With the line containing "str ← store_char str 0" as the start and the line containing "(** ** strlen *)" as the end, transcribe that span of the entries below exactly, including both.

▸ RECORDED INFORMATION
Content starts
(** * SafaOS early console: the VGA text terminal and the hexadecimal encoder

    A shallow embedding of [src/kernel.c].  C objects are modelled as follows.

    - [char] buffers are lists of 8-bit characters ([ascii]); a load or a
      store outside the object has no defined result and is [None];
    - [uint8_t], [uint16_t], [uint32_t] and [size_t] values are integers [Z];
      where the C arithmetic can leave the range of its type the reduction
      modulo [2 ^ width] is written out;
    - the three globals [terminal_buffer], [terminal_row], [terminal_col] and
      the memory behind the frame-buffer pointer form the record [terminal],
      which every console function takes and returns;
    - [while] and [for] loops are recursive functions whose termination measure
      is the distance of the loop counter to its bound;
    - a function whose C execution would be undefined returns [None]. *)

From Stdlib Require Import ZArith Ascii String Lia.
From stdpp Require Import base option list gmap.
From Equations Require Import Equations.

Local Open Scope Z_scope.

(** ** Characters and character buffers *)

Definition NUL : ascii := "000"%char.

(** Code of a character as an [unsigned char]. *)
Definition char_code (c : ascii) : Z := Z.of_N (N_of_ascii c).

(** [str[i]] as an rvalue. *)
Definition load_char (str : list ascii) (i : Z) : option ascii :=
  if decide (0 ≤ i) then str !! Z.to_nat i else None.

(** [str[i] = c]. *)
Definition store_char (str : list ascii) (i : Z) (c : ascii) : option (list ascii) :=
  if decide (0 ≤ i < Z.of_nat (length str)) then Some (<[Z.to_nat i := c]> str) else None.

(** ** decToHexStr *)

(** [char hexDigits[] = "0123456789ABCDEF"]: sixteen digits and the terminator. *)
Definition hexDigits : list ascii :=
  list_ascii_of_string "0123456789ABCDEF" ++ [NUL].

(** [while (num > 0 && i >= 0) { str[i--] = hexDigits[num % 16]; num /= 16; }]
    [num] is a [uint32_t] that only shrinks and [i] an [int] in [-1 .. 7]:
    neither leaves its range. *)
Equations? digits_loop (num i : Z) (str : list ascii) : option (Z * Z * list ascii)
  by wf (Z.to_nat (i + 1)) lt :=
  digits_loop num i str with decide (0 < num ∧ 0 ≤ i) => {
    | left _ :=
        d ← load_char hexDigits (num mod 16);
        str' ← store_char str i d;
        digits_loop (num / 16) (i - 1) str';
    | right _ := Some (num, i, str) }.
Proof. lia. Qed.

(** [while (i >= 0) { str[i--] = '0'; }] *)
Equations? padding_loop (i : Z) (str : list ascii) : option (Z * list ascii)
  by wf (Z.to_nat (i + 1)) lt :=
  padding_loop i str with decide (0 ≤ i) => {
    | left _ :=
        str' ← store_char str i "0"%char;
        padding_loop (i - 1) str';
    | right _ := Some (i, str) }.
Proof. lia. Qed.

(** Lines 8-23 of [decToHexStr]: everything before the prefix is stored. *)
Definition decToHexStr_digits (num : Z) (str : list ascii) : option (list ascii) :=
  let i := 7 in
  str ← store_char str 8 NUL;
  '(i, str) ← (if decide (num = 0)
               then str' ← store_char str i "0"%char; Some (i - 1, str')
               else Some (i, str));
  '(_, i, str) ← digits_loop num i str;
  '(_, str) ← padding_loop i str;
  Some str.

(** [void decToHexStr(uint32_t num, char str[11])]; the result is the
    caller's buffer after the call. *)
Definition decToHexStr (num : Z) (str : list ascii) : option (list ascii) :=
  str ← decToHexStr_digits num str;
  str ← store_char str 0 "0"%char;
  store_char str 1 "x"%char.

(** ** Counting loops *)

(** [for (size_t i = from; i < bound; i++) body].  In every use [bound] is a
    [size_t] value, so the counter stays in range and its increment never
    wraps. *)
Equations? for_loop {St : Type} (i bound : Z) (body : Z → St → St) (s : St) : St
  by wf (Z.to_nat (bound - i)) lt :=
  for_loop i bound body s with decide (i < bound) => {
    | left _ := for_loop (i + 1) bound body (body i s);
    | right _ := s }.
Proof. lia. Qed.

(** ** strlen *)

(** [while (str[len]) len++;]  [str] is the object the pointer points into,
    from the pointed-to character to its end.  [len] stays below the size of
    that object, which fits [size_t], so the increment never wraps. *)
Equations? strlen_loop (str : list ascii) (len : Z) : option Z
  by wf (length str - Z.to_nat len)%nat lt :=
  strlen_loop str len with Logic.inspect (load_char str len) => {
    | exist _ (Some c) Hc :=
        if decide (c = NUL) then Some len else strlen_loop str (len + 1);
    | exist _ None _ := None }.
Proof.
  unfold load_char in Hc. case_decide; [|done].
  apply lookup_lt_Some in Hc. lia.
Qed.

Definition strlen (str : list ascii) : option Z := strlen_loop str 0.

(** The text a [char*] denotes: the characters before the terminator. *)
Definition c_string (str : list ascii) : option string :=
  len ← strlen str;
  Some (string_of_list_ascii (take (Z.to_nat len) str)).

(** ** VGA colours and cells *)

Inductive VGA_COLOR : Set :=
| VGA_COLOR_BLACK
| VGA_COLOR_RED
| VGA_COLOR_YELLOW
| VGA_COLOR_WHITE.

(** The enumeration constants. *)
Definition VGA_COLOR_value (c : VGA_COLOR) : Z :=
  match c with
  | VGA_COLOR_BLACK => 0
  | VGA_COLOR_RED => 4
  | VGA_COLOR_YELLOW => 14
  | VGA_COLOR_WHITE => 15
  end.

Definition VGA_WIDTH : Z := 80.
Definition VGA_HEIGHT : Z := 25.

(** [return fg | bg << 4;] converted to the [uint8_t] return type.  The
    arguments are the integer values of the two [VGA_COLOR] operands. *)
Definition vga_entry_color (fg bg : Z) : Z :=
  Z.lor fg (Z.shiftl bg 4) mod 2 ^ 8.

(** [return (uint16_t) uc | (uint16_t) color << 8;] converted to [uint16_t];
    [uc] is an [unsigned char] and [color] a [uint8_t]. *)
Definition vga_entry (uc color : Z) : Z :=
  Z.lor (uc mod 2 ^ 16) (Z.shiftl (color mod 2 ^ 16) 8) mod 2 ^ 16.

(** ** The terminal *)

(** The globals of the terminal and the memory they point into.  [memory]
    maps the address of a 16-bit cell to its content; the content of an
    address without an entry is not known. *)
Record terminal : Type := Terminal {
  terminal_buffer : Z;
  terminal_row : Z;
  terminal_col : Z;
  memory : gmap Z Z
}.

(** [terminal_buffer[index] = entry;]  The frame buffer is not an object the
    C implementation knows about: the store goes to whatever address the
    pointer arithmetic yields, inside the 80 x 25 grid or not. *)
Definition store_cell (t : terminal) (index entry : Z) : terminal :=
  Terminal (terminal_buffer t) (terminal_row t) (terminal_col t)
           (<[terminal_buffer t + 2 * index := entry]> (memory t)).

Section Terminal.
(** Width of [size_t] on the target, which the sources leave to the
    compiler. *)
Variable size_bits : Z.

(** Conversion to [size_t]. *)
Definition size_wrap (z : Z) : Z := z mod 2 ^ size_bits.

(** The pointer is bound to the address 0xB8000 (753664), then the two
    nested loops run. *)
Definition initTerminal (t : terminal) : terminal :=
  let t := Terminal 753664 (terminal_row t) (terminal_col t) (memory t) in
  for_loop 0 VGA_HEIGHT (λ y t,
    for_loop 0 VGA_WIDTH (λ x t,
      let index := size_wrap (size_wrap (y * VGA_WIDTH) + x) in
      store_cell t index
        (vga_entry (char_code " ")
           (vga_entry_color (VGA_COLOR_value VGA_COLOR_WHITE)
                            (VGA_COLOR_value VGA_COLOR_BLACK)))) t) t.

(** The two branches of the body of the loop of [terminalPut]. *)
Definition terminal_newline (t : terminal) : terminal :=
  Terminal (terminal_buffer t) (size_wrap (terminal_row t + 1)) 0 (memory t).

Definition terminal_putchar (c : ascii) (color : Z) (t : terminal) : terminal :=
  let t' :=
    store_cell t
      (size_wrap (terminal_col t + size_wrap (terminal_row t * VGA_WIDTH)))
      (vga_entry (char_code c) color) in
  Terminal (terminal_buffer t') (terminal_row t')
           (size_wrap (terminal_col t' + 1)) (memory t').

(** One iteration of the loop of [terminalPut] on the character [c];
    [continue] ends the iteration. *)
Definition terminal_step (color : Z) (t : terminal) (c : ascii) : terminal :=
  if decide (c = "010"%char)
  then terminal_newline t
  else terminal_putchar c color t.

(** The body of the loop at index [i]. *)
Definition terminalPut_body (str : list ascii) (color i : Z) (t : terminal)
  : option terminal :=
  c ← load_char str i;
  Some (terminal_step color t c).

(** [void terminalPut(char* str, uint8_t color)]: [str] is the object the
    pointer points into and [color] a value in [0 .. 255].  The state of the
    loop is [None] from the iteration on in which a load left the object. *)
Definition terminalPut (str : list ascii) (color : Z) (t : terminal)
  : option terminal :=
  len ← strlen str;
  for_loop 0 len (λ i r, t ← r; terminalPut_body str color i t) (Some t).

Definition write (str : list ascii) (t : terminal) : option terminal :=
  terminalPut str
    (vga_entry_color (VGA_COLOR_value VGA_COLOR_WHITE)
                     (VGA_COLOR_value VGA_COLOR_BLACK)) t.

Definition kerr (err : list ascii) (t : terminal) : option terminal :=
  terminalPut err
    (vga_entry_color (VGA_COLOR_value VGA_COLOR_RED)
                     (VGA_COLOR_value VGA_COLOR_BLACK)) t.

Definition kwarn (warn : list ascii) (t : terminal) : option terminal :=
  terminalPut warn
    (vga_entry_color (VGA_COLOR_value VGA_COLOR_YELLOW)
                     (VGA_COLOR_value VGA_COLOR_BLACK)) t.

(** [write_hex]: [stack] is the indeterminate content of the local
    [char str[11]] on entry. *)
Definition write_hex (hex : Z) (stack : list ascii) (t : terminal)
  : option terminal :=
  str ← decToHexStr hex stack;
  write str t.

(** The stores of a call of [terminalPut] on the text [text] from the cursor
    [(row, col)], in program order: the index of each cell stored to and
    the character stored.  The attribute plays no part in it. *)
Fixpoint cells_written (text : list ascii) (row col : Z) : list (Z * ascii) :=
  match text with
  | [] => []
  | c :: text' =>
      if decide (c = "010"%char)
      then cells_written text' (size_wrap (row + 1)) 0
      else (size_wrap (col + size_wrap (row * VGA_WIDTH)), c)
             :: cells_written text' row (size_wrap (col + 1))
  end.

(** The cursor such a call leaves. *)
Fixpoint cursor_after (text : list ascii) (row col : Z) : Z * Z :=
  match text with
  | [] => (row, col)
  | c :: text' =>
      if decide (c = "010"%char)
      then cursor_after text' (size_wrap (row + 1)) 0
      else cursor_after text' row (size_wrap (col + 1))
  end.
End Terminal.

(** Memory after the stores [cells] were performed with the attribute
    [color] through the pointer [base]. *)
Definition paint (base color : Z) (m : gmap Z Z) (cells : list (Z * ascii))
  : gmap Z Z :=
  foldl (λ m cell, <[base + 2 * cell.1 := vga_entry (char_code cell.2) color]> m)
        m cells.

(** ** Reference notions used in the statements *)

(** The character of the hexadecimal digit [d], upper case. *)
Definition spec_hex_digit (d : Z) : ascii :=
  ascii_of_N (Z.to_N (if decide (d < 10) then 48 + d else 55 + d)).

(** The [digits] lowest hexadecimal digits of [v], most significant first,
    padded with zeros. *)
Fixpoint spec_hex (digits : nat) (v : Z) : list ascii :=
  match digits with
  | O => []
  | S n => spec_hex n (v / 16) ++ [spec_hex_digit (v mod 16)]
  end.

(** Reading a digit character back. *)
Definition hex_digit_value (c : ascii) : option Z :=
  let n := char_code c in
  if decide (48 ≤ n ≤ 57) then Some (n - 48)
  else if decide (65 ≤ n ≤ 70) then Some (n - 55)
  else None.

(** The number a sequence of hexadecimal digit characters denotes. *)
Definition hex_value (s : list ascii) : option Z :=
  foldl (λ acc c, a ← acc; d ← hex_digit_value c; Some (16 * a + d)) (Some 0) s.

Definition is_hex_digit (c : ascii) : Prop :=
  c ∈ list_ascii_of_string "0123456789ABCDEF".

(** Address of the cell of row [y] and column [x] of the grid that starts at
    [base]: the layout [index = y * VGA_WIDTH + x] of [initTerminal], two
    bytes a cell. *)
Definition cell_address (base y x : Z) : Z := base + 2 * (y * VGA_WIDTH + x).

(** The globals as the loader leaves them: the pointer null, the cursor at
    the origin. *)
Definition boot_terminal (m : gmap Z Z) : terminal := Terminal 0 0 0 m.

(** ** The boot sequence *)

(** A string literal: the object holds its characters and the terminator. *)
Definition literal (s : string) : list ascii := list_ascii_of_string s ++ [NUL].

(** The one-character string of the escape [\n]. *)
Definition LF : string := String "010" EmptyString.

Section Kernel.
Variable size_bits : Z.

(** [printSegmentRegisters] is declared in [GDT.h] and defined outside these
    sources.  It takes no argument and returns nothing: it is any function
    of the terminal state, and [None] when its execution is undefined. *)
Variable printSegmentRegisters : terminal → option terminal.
Content ends
▸ RESPONSE
  str ← store_char str 0 "0"%char;
  store_char str 1 "x"%char.

(** ** Counting loops *)

(** [for (size_t i = from; i < bound; i++) body].  In every use [bound] is a
    [size_t] value, so the counter stays in range and its increment never
    wraps. *)
Equations? for_loop {St : Type} (i bound : Z) (body : Z → St → St) (s : St) : St
  by wf (Z.to_nat (bound - i)) lt :=
  for_loop i bound body s with decide (i < bound) => {
    | left _ := for_loop (i + 1) bound body (body i s);
    | right _ := s }.
Proof. lia. Qed.

(** ** strlen *)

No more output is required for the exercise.